In contrast, if we have a Lambda Destination configured to the same queue for the fail scenario, a message will be added to the DLQ with more useful information along with the original payload.

Below is the example message structure for the message added to queue via Lambda Destinations:

{
   "version":"1.0",
   "timestamp":"2023-03-12T11:20:25.428Z",
   "requestContext":{
      "requestId":"f05e5d90-2b5f-44f2-812a-8ccad64a5795",
      "functionArn":"arn:aws:lambda:...",
      "condition":"RetriesExhausted",
      "approximateInvokeCount":1
   },
   "requestPayload":{
      "Records":[
         {
            ...
         }
      ]
   },
   "responseContext":{
      "statusCode":200,
      "executedVersion":"$LATEST",
      "functionError":"Unhandled"
   },
   "responsePayload":{
      "errorMessage":"timeout exceeded",
      "errorType":"RemoteDisconnected",
      "requestId":"f05e5d90-2b5f-44f2-812a-8ccad64a5795",
      "stackTrace":[
         "File \"/var/task/index.py\\",
         "line 6 in handler\\n raise http.client.RemoteDisconnected(\\'timeout exceeded\\')\\n"
      ]
   }
}

These additional details are useful to determine the next steps of the process if (and how) we are going to retry these messages.

About this project

In this project, I have 2 SNS topics which are the triggers for 2 Lambda functions. One Lambda function throws an error as it returns from a http client when calling a remote API. The other Lambda function throws an type error which is an error in the Lambda code itself.

Both Lambda functions have Lambda Destination configured for the failed scenario into the same SQS queue (Dead Letter Queue).

EventBridge Pipe is configured to poll the messages from this Dead Letter Queue.
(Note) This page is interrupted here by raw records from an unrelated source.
(* ===== verification/Status.v ===== *)
(** * Status codes shared by the services

    psa_status_t (components/service/common/include/psa/error.h), rpc_status_t
    (components/rpc/common/interface/rpc_status.h), the FWU, Lua and errno
    values, as the signed integers the C code uses. *)
From S2P Require Import Prelude.

Definition PSA_SUCCESS : Z := 0.
Definition PSA_ERROR_GENERIC_ERROR : Z := -132.
Definition PSA_ERROR_NOT_PERMITTED : Z := -133.
Definition PSA_ERROR_NOT_SUPPORTED : Z := -134.
Definition PSA_ERROR_INVALID_ARGUMENT : Z := -135.
Definition PSA_ERROR_BAD_STATE : Z := -137.
Definition PSA_ERROR_BUFFER_TOO_SMALL : Z := -138.
Definition PSA_ERROR_ALREADY_EXISTS : Z := -139.
Definition PSA_ERROR_DOES_NOT_EXIST : Z := -140.
Definition PSA_ERROR_INSUFFICIENT_MEMORY : Z := -141.
Definition PSA_ERROR_INSUFFICIENT_STORAGE : Z := -142.
Definition PSA_ERROR_STORAGE_FAILURE : Z := -146.
Definition PSA_STATUS_HARDWARE_FAILURE : Z := -147.

(** A psa_status_t. *)
Definition int32 (st : Z) : Prop := - 2 ^ 31 <= st < 2 ^ 31.

Definition RPC_SUCCESS : Z := 0.
Definition RPC_ERROR_INTERNAL : Z := -1.
Definition RPC_ERROR_INVALID_VALUE : Z := -2.
Definition RPC_ERROR_NOT_FOUND : Z := -3.
Definition RPC_ERROR_INVALID_STATE : Z := -4.
Definition RPC_ERROR_TRANSPORT_LAYER : Z := -5.
Definition RPC_ERROR_INVALID_REQUEST_BODY : Z := -6.
Definition RPC_ERROR_INVALID_RESPONSE_BODY : Z := -7.
Definition RPC_ERROR_RESOURCE_FAILURE : Z := -8.

Definition FWU_STATUS_SUCCESS : Z := 0.
Definition FWU_STATUS_UNKNOWN : Z := -1.
Definition FWU_STATUS_BUSY : Z := -2.
Definition FWU_STATUS_OUT_OF_BOUNDS : Z := -3.
Definition FWU_STATUS_AUTH_FAIL : Z := -4.
Definition FWU_STATUS_NO_PERMISSION : Z := -5.
Definition FWU_STATUS_DENIED : Z := -6.
Definition FWU_STATUS_RESUME : Z := -7.
Definition FWU_STATUS_NOT_AVAILABLE : Z := -8.

Definition LUA_SUCCESS : Z := 0.
Definition LUA_ERROR_GENERIC_ERROR : Z := -1.
Definition LUA_ERROR_OUT_OF_FREE_ENVIRONMENTS : Z := -2.
Definition LUA_ERROR_ENVIRONMENT_DOES_NOT_EXIST : Z := -3.
Definition LUA_ERROR_OUT_OF_MEMORY : Z := -4.
Definition LUA_ERROR_BUFFER_TOO_SMALL : Z := -5.
Definition LUA_ERROR_PARSER_ERROR : Z := -6.
Definition LUA_ERROR_INTERPRETER_ERROR : Z := -7.

Definition EIO : Z := 5.
Definition ENOMEM : Z := 12.
Definition ENODEV : Z := 19.
Definition EINVAL : Z := 22.
Definition ENOSPC : Z := 28.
An Enrichment Lambda function is configured in the EB Pipe to extract the data from the DLQ message and format the message into the below structure. Also, within this Enrichment Lambda function, the retry count is added or incremented by 1.

{
    "payload": original_message,
    "meta": {
        "source_topic": topic_arn,
        "error_type": error_type_extracted_from_message,
        "retry_count": incremented_retry_count,
        "response_payload": response_payload_from_message, 
    }
}

EventBridge Pipe has Event Bus configured as the target. So these formatted messages are sent to the Event Bus.

In the Event Bus, there are 3 rules defined.

Rule #1:

First condition matches the source SNS Topic ARN, the Error Type and the retry count.
Here, the Error Type condition matches messages that are NOT in a pre-defined error types list.
And it checks if the retry count is less than 3.
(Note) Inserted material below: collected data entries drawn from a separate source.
(* ===== verification/BlockDevice.v ===== *)
(** * components/service/block_storage/block_store/device: RAM and null devices

    block_device.c is the part shared by all devices with a single partition,
    ram_block_store.c keeps the blocks in heap memory, null_block_store.c
    accepts and discards. *)
From S2P Require Import Prelude Status StoragePartition BlockStore.

(** [base_block_store] is the published interface, a field of the store itself. *)
Record block_device := BlockDevice { storage_partition_of : storage_partition }.

Definition BLOCK_DEVICE_PARTITION_HANDLE : Z := 0.

Definition block_device_check_access_permitted (d : block_device) (client_id handle : Z)
    : option Z :=
  if negb (handle =? BLOCK_DEVICE_PARTITION_HANDLE) then Some PSA_ERROR_INVALID_ARGUMENT
  else
    permitted ← storage_partition_is_access_permitted (storage_partition_of d) client_id;
    Some (if negb permitted then PSA_ERROR_NOT_PERMITTED else PSA_SUCCESS).

Definition block_device_get_partition_info (d : block_device) (guid : bytes)
    (info : storage_partition_info) : Z * storage_partition_info :=
  let p := storage_partition_of d in
  if storage_partition_is_guid_matched p guid then
    (PSA_SUCCESS, Info (sp_num_blocks p) (sp_block_size p) (sp_partition_guid p) (fill 0 16))
  else (PSA_ERROR_INVALID_ARGUMENT, info).

Definition block_device_open (d : block_device) (client_id : Z) (guid : bytes) (handle : Z)
    : option (Z * Z * block_device) :=
  if storage_partition_is_guid_matched (storage_partition_of d) guid then
    '(permitted, p) ←
      storage_partition_is_open_permitted (storage_partition_of d) client_id None;
    if (permitted : bool) then Some (PSA_SUCCESS, BLOCK_DEVICE_PARTITION_HANDLE, BlockDevice p)
    else Some (PSA_ERROR_NOT_PERMITTED, handle, BlockDevice p)
  else Some (PSA_ERROR_NOT_PERMITTED, handle, d).

Definition block_device_close (d : block_device) (client_id handle : Z) : option Z :=
  block_device_check_access_permitted d client_id handle.

Definition block_device_init (disk_guid : option bytes) (num_blocks block_size : Z)
    : block_device :=
  BlockDevice (storage_partition_init disk_guid num_blocks block_size).

Definition block_device_deinit : block_device := BlockDevice storage_partition_deinit.

Definition block_device_configure (disk_guid : option bytes) (num_blocks block_size : Z)
    : block_device :=
  BlockDevice (storage_partition_init disk_guid num_blocks block_size).

(** ** RAM block store

    [ram_back_store] is the heap block; [None] once freed. *)
Record ram_block_store := Ram {
  ram_device : block_device;
  ram_back_store : option bytes
}.

Definition ram_partition (r : ram_block_store) : storage_partition :=
  storage_partition_of (ram_device r).

Definition RAM_BLOCK_STORE_ERASED_VALUE : Z := 255.

Definition ram_block_store_get_partition_info (r : ram_block_store) (guid : bytes)
    (info : storage_partition_info) : option (Z * storage_partition_info * ram_block_store) :=
  let '(st, info) := block_device_get_partition_info (ram_device r) guid info in
  Some (st, info, r).

Definition ram_block_store_open (r : ram_block_store) (client_id : Z) (guid : bytes)
    (handle : Z) : option (Z * Z * ram_block_store) :=
  '(st, handle, d) ← block_device_open (ram_device r) client_id guid handle;
  Some (st, handle, Ram d (ram_back_store r)).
If these conditions are met, the message will be sent back to the source SNS topic using the rule target.

Rule #2:

Second rule (same as first rule) matches the other source SNS Topic ARN, and the Error Type and the retry count.
Here, the Error Type condition matches messages that are NOT in the same predefined error types list.
And it checks if the retry count is less than 5.

If these conditions are met, the message will be sent back to the second SNS topic using the rule target.

Rule #3:

Third rule matches any messages that do not match with the above 2 rules.

There is a SQS queue (retry exhausted queue) defined for this rule as the target and any messages exceeding the retry count will be sent to this queue.

Want to test yourself?

I have created a sample project for you to test this scenario in your AWS account. This is created using AWS CDK v2 with Python. So, you need CDK v2 and Python installed in your environment.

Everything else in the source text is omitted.